Regarding the acquisition of Charging Station to be installed, factors such as user needs (charging time), or the general characteristics of EVs available in the market (onboard Charger Power) or even the particularities of the business campus car parking, indicate that the suggested 7.2 kW outdoor pole mount charger typology is a viable solution. In any case, the choice should consider other criteria such as acquisition, installation, maintenance and standby costs. During the tests performed in this work, this type of equipment presented results with low harmonic content within the requirements of the standard, regardless of the load regime. This paper accentuates the importance of an efficient charging session management and guidance for use at cheaper tariffs, that seeks to influence the load diagram at lower consumption periods, holding over the upgrade of the electrical installation and saving on billing with the electric power. This paper shows how important it is for companies that seek electrical mobility for their fleets to analyze technically and economically their electrical installations and perform several scenarios to understand how ambitious they can be within the available financial and power resources.

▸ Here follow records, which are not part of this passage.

(** A world in which every program sleeps for five seconds. *)
Definition demo_seconds : SecondsDisplay := fun nanos => dec (nanos / 1000000000).
Definition sleepy_script : script :=
  Script (Some (seconds 5, Some 0)) (Drain ["awake"] Drained false) (Drain [] Drained false) (seconds 1) 0.
Definition sleepy_world : world :=
  World ∅ [] 0 0 [] 1 0 ∅ ∅ 0 ∅ (Processes ∅ ∅ (fun _ _ _ _ => Ok sleepy_script)) (fun _ _ _ _ => Err enoent).

Lemma run_process_ends_witness :
  exists w' r, run (run_process_with_cancellation (H := demo_seconds) (ProcessRequest_new "sleep" "/") None) sleepy_world
    = (w', Done (Ok r)) /\ w_fs w' = ∅ /\ pr_exit_code r = Some 0 /\ success r = true /\ 6000000000 <= pr_duration r < 6020000000.
Proof.
  destruct (run_process_ends (H := demo_seconds) (ProcessRequest_new "sleep" "/") None sleepy_world sleepy_script)
    as (w' & r & E & Hfs & Hr); [reflexivity|exact I|reflexivity|].
  exists w', r. destruct Hr as (_ & Hc & _ & Hd & Hs). split_and!; [exact E|exact Hfs|exact Hc| |apply Hd|apply Hd].
  apply Hs. split; [reflexivity|]. split; split; reflexivity.
Defined.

After analyzing the incentive policies and despite all the economic and financial difficulties experienced in Portugal, the numbers show that Electric Mobility has obtained an interesting adhesion in recent years, even compared to other European countries. Despite the differences between realities, it is essential to look and learn on what we consider the “good practices” applied in other technologically more developed countries. The results obtained in Portugal still have a small growth curve because there are still some constraints on access to the public charging network as well as few incentives at the local level. Given the high costs of charging stations acquisition and installation, there is a general feeling that are a lacking incentive in this area of the ecosystem. It would be important for companies to require even more support, as they are extremely importance in the proliferation of Electric Mobility and because they cannot depend on the MOBI.E public network. The only way to ensure that an EV can be a logistically functional working tool is to give more stability at the companies.

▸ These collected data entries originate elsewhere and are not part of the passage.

(* ===== verification/ProposalFacts.v ===== *)
(** * The proposal store: loading, updating, publishing

    The life cycle of a proposal is a relation on its states; what the store returns is its newest valid generation; an update is one
    more generation, published atomically; and the history of a record only
    grows by permitted transitions. *)

From stdpp Require Import base list strings sorting gmap sets.
From Stdlib Require Import NArith Ascii String Sorted Lia.
From S2P Require Import Prelude Bytes Text TextFacts UnixPath IO World WorldFacts Paths Anyhow Observers Trace AuditFacts Publication EditPlan EditIntent EditPlanFacts EditIntentFacts EditRuntime ProposalStore.

Local Open Scope list_scope.

(** * The life cycle of a proposal

    [can_transition_to] as a step relation, the histories it allows, and the
    milestones every history must have passed. *)

(** ** Histories *)

(** The states a proposal went through, oldest first: it is created as
    generated and validated, and then changes by permitted transitions. *)
Inductive reachable : list ProposalState -> Prop :=
| reachable_created : reachable [Generated; Validated]
| reachable_step h s next :
    reachable h -> last h = Some s -> can_transition_to s next = true -> reachable (h ++ [next]).

(** The states a proposal has been in when it is in a state. *)
Definition milestones (s : ProposalState) : list ProposalState :=
  let verified := [Generated; Validated; WorktreePrepared; WorktreeApplied; BuildRunning; Verified] in
  match s with
  | Generated => [Generated]
  | Validated | VerificationFailed | Discarded | Expired | Failed => [Generated; Validated]
  | WorktreePrepared => [Generated; Validated; WorktreePrepared]
  | WorktreeApplied => [Generated; Validated; WorktreePrepared; WorktreeApplied]
  | BuildRunning => [Generated; Validated; WorktreePrepared; WorktreeApplied; BuildRunning]
  | Verified | ApprovalPending => verified
  | Applying => verified ++ [Applying]
  | Applied | RollbackAvailable => verified ++ [Applying; Applied]
  | RollingBack => verified ++ [Applying; Applied; RollingBack]
  | RolledBack => verified ++ [Applying; Applied; RollingBack; RolledBack]
  end.

(** ** Subsequences, decided *)

Fixpoint is_subsequence {A} `{EqDecision A} (l k : list A) : bool :=
  match l, k with
  | [], _ => true
  | _ :: _, [] => false
  | x :: l', y :: k' => if decide (x = y) then is_subsequence l' k' else is_subsequence l k'
  end.

Lemma is_subsequence_ok {A} `{EqDecision A} (l k : list A) : is_subsequence l k = true -> sublist l k.
Proof.
  revert l. induction k as [|y k IH]; intros [|x l]; simpl; try done; [intros _; apply sublist_nil_l|].
  destruct (decide (x = y)) as [->|_]; intros Hs; [by apply sublist_skip, IH|by apply sublist_cons, IH].
Qed.

Definition all_states : list ProposalState :=
  [Generated; Validated; WorktreePrepared; WorktreeApplied; BuildRunning; Verified; VerificationFailed;
   ApprovalPending; Applying; Applied; RollbackAvailable; RollingBack; RolledBack; Discarded; Expired; Failed].

Lemma all_states_complete s : s ∈ all_states.
Proof. destruct s; unfold all_states; rewrite !elem_of_cons; tauto. Qed.

(** Every permitted step keeps the milestones. *)
Definition steps_keep_milestones : bool :=
  forallb (fun s => forallb (fun next =>
    negb (can_transition_to s next) || is_subsequence (milestones next) (milestones s ++ [next])) all_states) all_states.

Lemma step_milestones s next :
  can_transition_to s next = true -> sublist (milestones next) (milestones s ++ [next]).
Proof.
  intros Hc. assert (steps_keep_milestones = true) as Hall by (vm_compute; reflexivity).
  unfold steps_keep_milestones in Hall. rewrite forallb_forall in Hall.
  specialize (Hall s (proj1 (list_elem_of_In _ _) (all_states_complete s))). rewrite forallb_forall in Hall.
  specialize (Hall next (proj1 (list_elem_of_In _ _) (all_states_complete next))).
  rewrite Hc in Hall. by apply is_subsequence_ok.
Qed.

Lemma terminal_step s next : is_terminal s = true -> can_transition_to s next = true -> next = s.
Proof. by destruct s, next. Qed.

(** C33: a proposal reaches a state only through its milestones, in order:
    applying needs a verification, and that a build of the plan in a prepared
    worktree; a rollback needs an application.  No path of the life cycle
    skips one. *)
Theorem history_passes_milestones h s (Hr : reachable h) (Hs : last h = Some s) : sublist (milestones s) h.
Proof.
  revert s Hs. induction Hr as [|h s0 next Hr IH Hl Hc]; intros s Hs.
  - injection Hs as <-. reflexivity.
  - rewrite last_snoc in Hs. injection Hs as <-. etransitivity; [by apply step_milestones|].
    apply sublist_app; [by apply IH|reflexivity].
Qed.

As presented in Section 2.7, the EV charging implementation requires an initial financial effort that must be made by the companies, although the results showed that annual savings resulting from the EV usage can recover the investment in 2 or 3 years. As the results showed, it is important for companies to realize how flexible they can be in the charging schedules, using off-peak hours, resulting in cheaper electricity prices, vital for achieving a quick financial return. The replacement of the entire fleet of light commercial by EV contributes for an estimated annual emission savings in the order of 1685 tCO₂, or in other words, 4213 kgCO₂ per vehicle with cost savings of almost 690,000 € annually. Through the presented results, several scenarios can be easily developed, with more or less charging posts or EVs. Another important term to have in consideration is the cost by kilometer showed in Table 7, with this value companies can estimate costs regarding their traditional routes.

The importance of the close relationship between Electric Mobility and renewable energies is emphasized, reinforcing that an electrical system with a low CO₂ production mix will lead to a faster reaching of the expected “clean” alternative and make a decisive contribution for the idea of “zero emissions” goes out of the figurative sense and becomes increasingly real.